--- ENTRIES SHOWN Enclosed Below ---
(* ===== verification/Ecdsa.v ===== *)
(** Signatures, [ecdsa.h] and [ecdsa_impl.h]: the DER encoding, signing and
    verification, over any field and scalar representation. *)

From Stdlib Require Import ZArith Lia List Bool.
From S2P Require Import Prelude Limbs Fp FieldSpec FieldGen Group ScalarSpec ScalarGen Hash Ecmult EcmultGen.
Import ListNotations.
Open Scope Z_scope.

(** * The DER parser

    A pointer into the input is the list of the bytes from it to [sigend]:
    [sigend - *sigp] is its length and advancing drops bytes.  A function that
    reads the input returns [None] when it reads at or past [sigend]. *)

(** [*p], and [p[1]]. *)
Definition deref (p : list Z) : option Z := nth_error p 0.
Definition deref1 (p : list Z) : option Z := nth_error p 1.

(** [size_t] to [int]. *)
Definition int_of_size (z : Z) : Z := (z + 2 ^ 31) mod 2 ^ 32 - 2 ^ 31.

(** [while (lenleft > 0)], and the end of the function.  The result is the
    returned length and the pointer. *)
Fixpoint der_len_loop (lenleft : nat) (ret : Z) (sigp : list Z) : option (Z * list Z) :=
  match lenleft with
  | O => if ret <? 128 then Some (-1, sigp) else Some (int_of_size ret, sigp)
  | S lenleft' =>
      let* b := deref sigp in
      let ret := u64 (ret << 8) .| b in
      if u64 (ret + Z.of_nat lenleft) >? Z.of_nat (length sigp) then Some (-1, sigp)
      else der_len_loop lenleft' ret (tl sigp)
  end.

Definition secp256k1_der_read_len (sigp : list Z) : option (Z * list Z) :=
  if (length sigp =? 0)%nat then Some (-1, sigp) else
  let* b1 := deref sigp in
  let sigp := tl sigp in
  if b1 =? 0xFF then Some (-1, sigp) else
  if (b1 .& 0x80) =? 0 then Some (b1, sigp) else
  if b1 =? 0x80 then Some (-1, sigp) else
  let lenleft := b1 .& 0x7F in
  if lenleft >? Z.of_nat (length sigp) then Some (-1, sigp) else
  let* b := deref sigp in
  if b =? 0 then Some (-1, sigp) else
  if lenleft >? 8 then Some (-1, sigp) else
  der_len_loop (Z.to_nat lenleft) 0 sigp.

(** [while (rlen > 0 && **sig == 0)]. *)
Fixpoint der_skip_zeros (rlen : nat) (sig : list Z) : option (nat * list Z) :=
  match rlen with
  | O => Some (O, sig)
  | S rlen' =>
      let* b := deref sig in
      if b =? 0 then der_skip_zeros rlen' (tl sig) else Some (rlen, sig)
  end.

(** The source of a [memcpy] of [n] bytes. *)
Definition copy_from (p : list Z) (n : nat) : option (list Z) :=
  if (n <=? length p)%nat then Some (firstn n p) else None.

Section Code.
Context {I : FieldImpl} {J : ScalarImpl}.

(** Inside the option of the memory accesses, [None] is the return value 0 and
    [Some] the return value 1 with the scalar and the pointer.

    The body after the length is read. *)
Definition der_integer_body (rlen : Z) (sig : list Z) : option (option (scalar * list Z)) :=
  let* b0 := deref sig in
  let* pad0 := (if (b0 =? 0x00) && (rlen >? 1) then let* b1 := deref1 sig in Some ((b1 .& 0x80) =? 0x00)
                else Some false) in
  if (pad0 : bool) then Some None else
  let* padf := (if (b0 =? 0xFF) && (rlen >? 1) then let* b1 := deref1 sig in Some ((b1 .& 0x80) =? 0x80)
                else Some false) in
  if (padf : bool) then Some None else
  let overflow := b2z ((b0 .& 0x80) =? 0x80) in
  let* (rlen, sig) := der_skip_zeros (Z.to_nat rlen) sig in
  let overflow := if (32 <? rlen)%nat then 1 else overflow in
  let* (r, overflow) := (if negb (z2b overflow)
                         then let* bytes := copy_from sig rlen in Some (sc_set_b32 (repeat 0 (32 - rlen) ++ bytes))
                         else Some (sc_clear, overflow)) in
  let r := if z2b overflow then sc_set_int 0 else r in
  Some (Some (r, skipn rlen sig)).

Definition secp256k1_der_parse_integer (sig : list Z) : option (option (scalar * list Z)) :=
  if (length sig =? 0)%nat then Some None else
  let* tag := deref sig in
  if negb (tag =? 0x02) then Some None else
  let sig := tl sig in
  let* (rlen, sig) := secp256k1_der_read_len sig in
  if (rlen <=? 0) || (rlen >? Z.of_nat (length sig)) then Some None else
  der_integer_body rlen sig.

Definition secp256k1_ecdsa_sig_parse (sig : list Z) : option (option (scalar * scalar)) :=
  if (length sig =? 0)%nat then Some None else
  let* tag := deref sig in
  let sig := tl sig in
  if negb (tag =? 0x30) then Some None else
  let* (rlen, sig) := secp256k1_der_read_len sig in
  if (rlen <? 0) || (rlen >? Z.of_nat (length sig)) then Some None else
  if negb (rlen =? Z.of_nat (length sig)) then Some None else
  let* pr := secp256k1_der_parse_integer sig in
  match pr with
  | None => Some None
  | Some (rr, sig) =>
      let* ps := secp256k1_der_parse_integer sig in
      match ps with
      | None => Some None
      | Some (rs, sig) => if negb (length sig =? 0)%nat then Some None else Some (Some (rr, rs))
      end
  end.

(** * The DER printer *)

(** [while (lenR > 1 && rp[0] == 0 && rp[1] < 0x80)]; [lenR] is the length. *)
Fixpoint der_strip (rp : list Z) : list Z :=
  match rp with
  | b0 :: ((b1 :: _) as t) => if (b0 =? 0) && (b1 <? 0x80) then der_strip t else rp
  | _ => rp
  end.

(** Returns the new [*size] and the bytes written, [None] when the buffer is
    too small. *)
Definition secp256k1_ecdsa_sig_serialize (size : Z) (ar as_ : scalar) : Z * option (list Z) :=
  let rp := der_strip (0 :: sc_get_b32 ar) in
  let sp := der_strip (0 :: sc_get_b32 as_) in
  let lenR := Z.of_nat (length rp) in
  let lenS := Z.of_nat (length sp) in
  if size <? 6 + lenS + lenR then (6 + lenS + lenR, None)
  else (6 + lenS + lenR,
        Some ([0x30; u8 (4 + lenS + lenR); 0x02; u8 lenR] ++ rp ++ [0x02; u8 lenS] ++ sp)).

(** * Verification *)

Definition secp256k1_ecdsa_const_order_as_fe : fe :=
  fe_const 0xFFFFFFFF 0xFFFFFFFF 0xFFFFFFFF 0xFFFFFFFE 0xBAAEDCE6 0xAF48A03B 0xBFD25E8C 0xD0364141.

Definition secp256k1_ecdsa_const_p_minus_order : fe :=
  fe_const 0 0 0 1 0x45512319 0x50B75FC4 0x402DA172 0x2FC9BAEE.

(** [ctx] is the table of the multiplication context. *)
Definition secp256k1_ecdsa_sig_verify (ctx : list ge_storage) (sigr sigs : scalar) (pubkey : ge) (message : scalar) : Z :=
  if z2b (sc_is_zero sigr) || z2b (sc_is_zero sigs) then 0 else
  let sn := secp256k1_scalar_inverse_var sigs in
  let u1 := sc_mul sn message in
  let u2 := sc_mul sn sigr in
  let pubkeyj := secp256k1_gej_set_ge pubkey in
  let pr := secp256k1_ecmult ctx pubkeyj u2 u1 in
  if z2b (secp256k1_gej_is_infinity pr) then 0 else
  let c := sc_get_b32 sigr in
  let xr := fst (fe_set_b32 c) in
  if z2b (secp256k1_gej_eq_x_var xr pr) then 1 else
  if fe_cmp_var xr secp256k1_ecdsa_const_p_minus_order >=? 0 then 0 else
  let xr := fe_add xr secp256k1_ecdsa_const_order_as_fe in
  if z2b (secp256k1_gej_eq_x_var xr pr) then 1 else 0.

(** * Signing *)

Record signing : Type := Signing {
  sign_ret : Z;
  sign_r : scalar;
  sign_s : scalar;
  sign_recid : option Z
}.

(** [recid] is the integer pointed to, [None] for the null pointer. *)
Definition secp256k1_ecdsa_sig_sign (ctx : ecmult_gen_context) (seckey message nonce : scalar) (recid : option Z)
    : option signing :=
  let* rp := secp256k1_ecmult_gen ctx nonce in
  let '(r, rp) := secp256k1_ge_set_gej rp in
  let r_x := fe_normalize (ge_x r) in
  let r_y := fe_normalize (ge_y r) in
  let b := fe_get_b32 r_x in
  let '(sigr, overflow) := sc_set_b32 b in
  let recid := match recid with
               | Some _ => Some ((if z2b overflow then 2 else 0) .| (if z2b (fe_is_odd r_y) then 1 else 0))
               | None => None
               end in
  let n := sc_mul sigr seckey in
  let n := fst (sc_add n message) in
  let sigs := secp256k1_scalar_inverse nonce in
  let sigs := sc_mul sigs n in
  if z2b (sc_is_zero sigs) then Some (Signing 0 sigr sigs recid) else
  if z2b (sc_is_high sigs)
  then Some (Signing 1 sigr (sc_negate sigs) (match recid with Some v => Some (v .^ 1) | None => None end))
  else Some (Signing 1 sigr sigs recid).
End Code.
Lemma read_len_complete n rest : limbs_lt 8 rest -> 0 <= n <= Z.of_nat (length rest) -> Z.of_nat (length (der_len n ++ rest)) < 2 ^ 31 ->
  secp256k1_der_read_len (der_len n ++ rest) = Some (n, rest).
Proof.
  intros HB Hn Hl. unfold secp256k1_der_read_len, der_len in *. destruct (Z.ltb_spec n 128) as [L | L].
  - cbn [app length Nat.eqb deref nth_error bind tl]. rewrite byte_high by lia. replace (n <? 128) with true by lia.
    now destruct (Z.eqb_spec n 0xFF); [lia |].
  - cbn [app] in *. cbn [length Nat.eqb deref nth_error bind tl] in *. rewrite length_app, length_be_bytes in *.
    pose proof (nbytes_bound n 4 ltac:(lia) ltac:(lia)) as K. destruct (hd_nbytes n ltac:(lia)) as (b & l & Eb & Nb).
    pose proof (length_be_bytes (nbytes n) n) as Lb. rewrite Eb in Lb. cbn [length] in Lb.
    rewrite byte_high, byte_low by lia. replace (128 + Z.of_nat (nbytes n) <? 128) with false by lia.
    destruct (Z.eqb_spec (128 + Z.of_nat (nbytes n)) 255); [lia |]. cbn [Z.eqb]. destruct (Z.eqb_spec (128 + Z.of_nat (nbytes n)) 128); [lia |].
    destruct (Z.gtb_spec (128 + Z.of_nat (nbytes n) - 128) (Z.of_nat (nbytes n + length rest))) as [Gk | Gk]; [lia |].
    assert (HA : limbs_lt 8 (be_bytes (nbytes n) n ++ rest)) by (apply Forall_app; split; [apply limbs_lt_be_bytes | exact HB]).
    pose proof (der_len_loop_ok (nbytes n) 0 (be_bytes (nbytes n) n ++ rest) HA) as H. cbv zeta in H.
    rewrite length_app, length_be_bytes, firstn_app, length_be_bytes, Nat.sub_diag, firstn_all2, app_nil_r, be_val_nbytes in H
      by (rewrite ?length_be_bytes; lia). rewrite Z.mul_0_l, Z.add_0_l, skipn_app, length_be_bytes, Nat.sub_diag, skipn_all2 in H by (rewrite length_be_bytes; lia).
    rewrite Eb in H |- *. cbn [app deref nth_error bind]. destruct (Z.eqb_spec b 0); [lia |].
    destruct (Z.gtb_spec (128 + Z.of_nat (nbytes n) - 128) 8); [lia |]. replace (Z.to_nat _) with (nbytes n) by lia.
    specialize (H ltac:(lia) ltac:(lia) ltac:(lia)). destruct (Z.ltb_spec n 128); [lia |].
    destruct (Z.leb_spec n (Z.of_nat (nbytes n + length rest) - Z.of_nat (nbytes n))); [exact H | lia].
Qed.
--- End of Enclosed ENTRIES SHOWN ---
Pick out each line in the material containing "when".

    reads the input returns [None] when it reads at or past [sigend]. *)
(** Returns the new [*size] and the bytes written, [None] when the buffer is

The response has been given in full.